Our overall aim is to identify predictors of depression and functional outcome following stroke based on putative biochemical, genetic and imaging biomarkers. In particular we aim to:

  • Identify early, stroke survivors ‘at risk’ of depression and recurrent stroke through use of novel imaging approaches and well established biomarkers.
  • Investigate the association between post-stroke depression with functional outcomes, recurrent stroke and participation in daily activities.
  • Explore if thrombolysis, an acute treatment known to be effective in reducing disability, is associated with a reduced prevalence of depression and
    recurrent stroke and increased participation in daily activities.

It is hypothesised that: candidate biochemical and genetic markers related to stress and inflammation will predict presence of post-stroke depression; novel imaging measures of brain morphometry and resting state function will be associated with depression and functional outcome; and lifestyle factors related to diet, activity levels, participation in daily activities and known cardiovascular risk factors will be associated with post-stroke depression, recurrent stroke and functional outcome.

Figure 1: Overview of the relationship between predictive markers and clinical endpoints post-stroke. Predictive markers to be investigated are based on: novel brain imaging markers of brain morphometry (cortical thickness, hippocampal volume), functional resting state brain activity, and lesion location (as it impacts on brain networks); and on biochemical and genetic markers related to stress and inflammation. Lifestyle factors related to diet and change in levels of activity participation post-stroke will be explored for expected associations. Important clinical endpoints to be assessed are: mortality and recurrent stroke; depression and emotional well-being; neurological, cognitive and functional status; participation in household, social/educational and leisure activities; return to work and productive occupations; and quality of life.

3) Clinical Measures

Depression
Patients will be clinically assessed for depressive symptoms and depressive disorder using structure interview and the Montgomery-Asberg Depression Rating Scale (MADRS), a quantitative, standardised measure of depression (Williams and Kobak, 2008). Anxiety: Anxiety and stress will be assessed using the Depression Anxiety Stress Scales (DASS).

Functional Outcome
Functional independence in activities of daily living will be assessed using the modified Rankin Scale (mRS) (Bonita and Beaglehole, 1988); Barthel questionnaire (Mahoney and Barthel, 1965) and instrumental activity of daily living scale. Neurological status will be assessed using the National Institute of Health Stroke Scale (NIHSS) (Brott et al., 1989).

Cognition
The Montreal Cognitive Assessment will assess speed, vigilance and executive function (Nasreddine et al., 2005).

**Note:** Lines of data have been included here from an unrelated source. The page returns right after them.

(** [String(err)] for an error object: [Error.prototype.toString]. *)
Definition String_of_exn (e : exn) : string :=
  if String.eqb (exn_message e) "" then exn_name e
  else if String.eqb (exn_name e) "" then exn_message e
  else exn_name e +:+ ": " +:+ exn_message e.

(** [err.message || String(err)] *)
Definition message_or_string (e : exn) : string :=
  if String.eqb (exn_message e) "" then String_of_exn e else exn_message e.

Inductive outcome (A : Type) : Type :=
| Returned (a : A)
| Threw (e : exn).
Arguments Returned {A} a.
Arguments Threw {A} e.

Definition outcome_map {A B} (f : A → B) (r : outcome A) : outcome B :=
  match r with
  | Returned a => Returned (f a)
  | Threw e => Threw e
  end.

(** ** The collaborators *)

(** What [await supabase.storage.from(..).download(path)] resolves to:
    the object [{ data, error }]. *)
Record download_result : Type :=
  DownloadResult { data : option bytes; error : option string }.

(** A [{ error }] result carries the message of the error object, if any. *)
Definition error_result := option string.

The PrePARE subgroup will also be tested on Digit span, Stroop test, Trails B and Mini-Mental State Examination (MMSE). Sensorimotor (subgroup only): Upper limb function will be assessed using the Action Research Arm Test (Van der Lee et al., 2001) and the Tactile Discrimination Test (Carey et al., 1997). Mobility will be assessed using the Timed Up and Go test (Podsiadlo and Richardson, 1991). Background visual and sensory functions will be screened for.

Quality of Life
Qaulity of life will be assessed using the Stroke Impact Scale (short version) (Duncan et al., 1999). Medication and prior history: All medications, including antidepressants will be recorded at hospital admission and 3 and 12 month follow ups. Prior history of depression or mood disorders will be obtained from medical history and patient interview. Recurrent stroke will be monitored throughout the study.